(Items listed in a dataset)
-- Opening Marker --

(** C3: for every boolean original value [b] and every one-element score
    list [[s]], [get_interpretation_scores] returns a pair in which exactly
    one slot holds [s] and the other slot is [None]; the populated slot is
    the first when [b] is [True] and the second when [b] is [False]. *)
Theorem scores_exactly_one_slot (b : bool) (s : value) :
  is_score s = true →
  ∃ pair : value * value,
    returned (Checkbox.get_interpretation_scores (VBool b) neighbors [s]
                kwargs self) = Ok pair
    ∧ populated pair = 1%nat
    ∧ (if b then fst pair = s ∧ snd pair = VNone
       else fst pair = VNone ∧ snd pair = s).
Proof.
  intros Hs. rewrite get_interpretation_scores_run. cbn.
  destruct b; eexists; (split; [reflexivity|]); cbn;
    (split; [|split; reflexivity]);
    destruct s; try discriminate Hs; reflexivity.
Qed.

(** C9: [get_interpretation_scores] reads [scores[0]] on both branches: on
    the empty list it raises [IndexError] whatever [x] is, and on a
    non-empty list it returns a pair whatever [x] is. *)
Theorem scores_index_in_bounds (x : value) (scores : list value) :
  (scores = [] →
   returned (Checkbox.get_interpretation_scores x neighbors scores kwargs
               self) = Raise IndexError)
  ∧ (scores ≠ [] →
     ∃ pair : value * value,
       returned (Checkbox.get_interpretation_scores x neighbors scores kwargs
                   self) = Ok pair).
Proof.
  rewrite get_interpretation_scores_run. split.
  - intros ->. reflexivity.
  - intros Hne. destruct scores as [|s rest]; [done|]. cbn. eauto.
Qed.

End Scores.

(** C10: the outcome of [get_interpretation_scores] depends only on the
    truth value of [x] and on [scores[0]]: two calls that agree on these
    return the same, however they differ in [neighbors], in the later
    scores, in the keyword arguments and in the receiver. *)
Theorem scores_depend_on_truth_and_head
    (x x' : value) (neighbors neighbors' scores scores' : list value)
    (kwargs kwargs' self self' : dict) :
  truthy x = truthy x' →
  scores !! 0%nat = scores' !! 0%nat →
  returned (Checkbox.get_interpretation_scores x neighbors scores kwargs self)
  = returned (Checkbox.get_interpretation_scores x' neighbors' scores' kwargs'
                self').
Proof.
  intros Hx Hs. rewrite !get_interpretation_scores_run.
  unfold returned. cbn [fst]. rewrite Hx, Hs. reflexivity.
Qed.

(** Witness of [scores_exactly_one_slot]: original value [True], one score
    [0.25]. *)
Lemma scores_exactly_one_slot_witness :
  is_score (VFloat 0.25%float) = true
  ∧ ∃ pair : value * value,
      returned (Checkbox.get_interpretation_scores (VBool true) [VBool false]
                  [VFloat 0.25%float] ∅ ∅) = Ok pair
      ∧ populated pair = 1%nat
      ∧ fst pair = VFloat 0.25%float ∧ snd pair = VNone.
Proof.
  split; [reflexivity|].
  apply (scores_exactly_one_slot [VBool false] ∅ ∅ true (VFloat 0.25%float)).
  reflexivity.
Defined.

-- Closing Marker --

## EXERCISE DIRECTIONS
Copy task for the entries above: every line with the string "IndexError".

## THE ANSWER
    the empty list it raises [IndexError] whatever [x] is, and on a
               self) = Raise IndexError)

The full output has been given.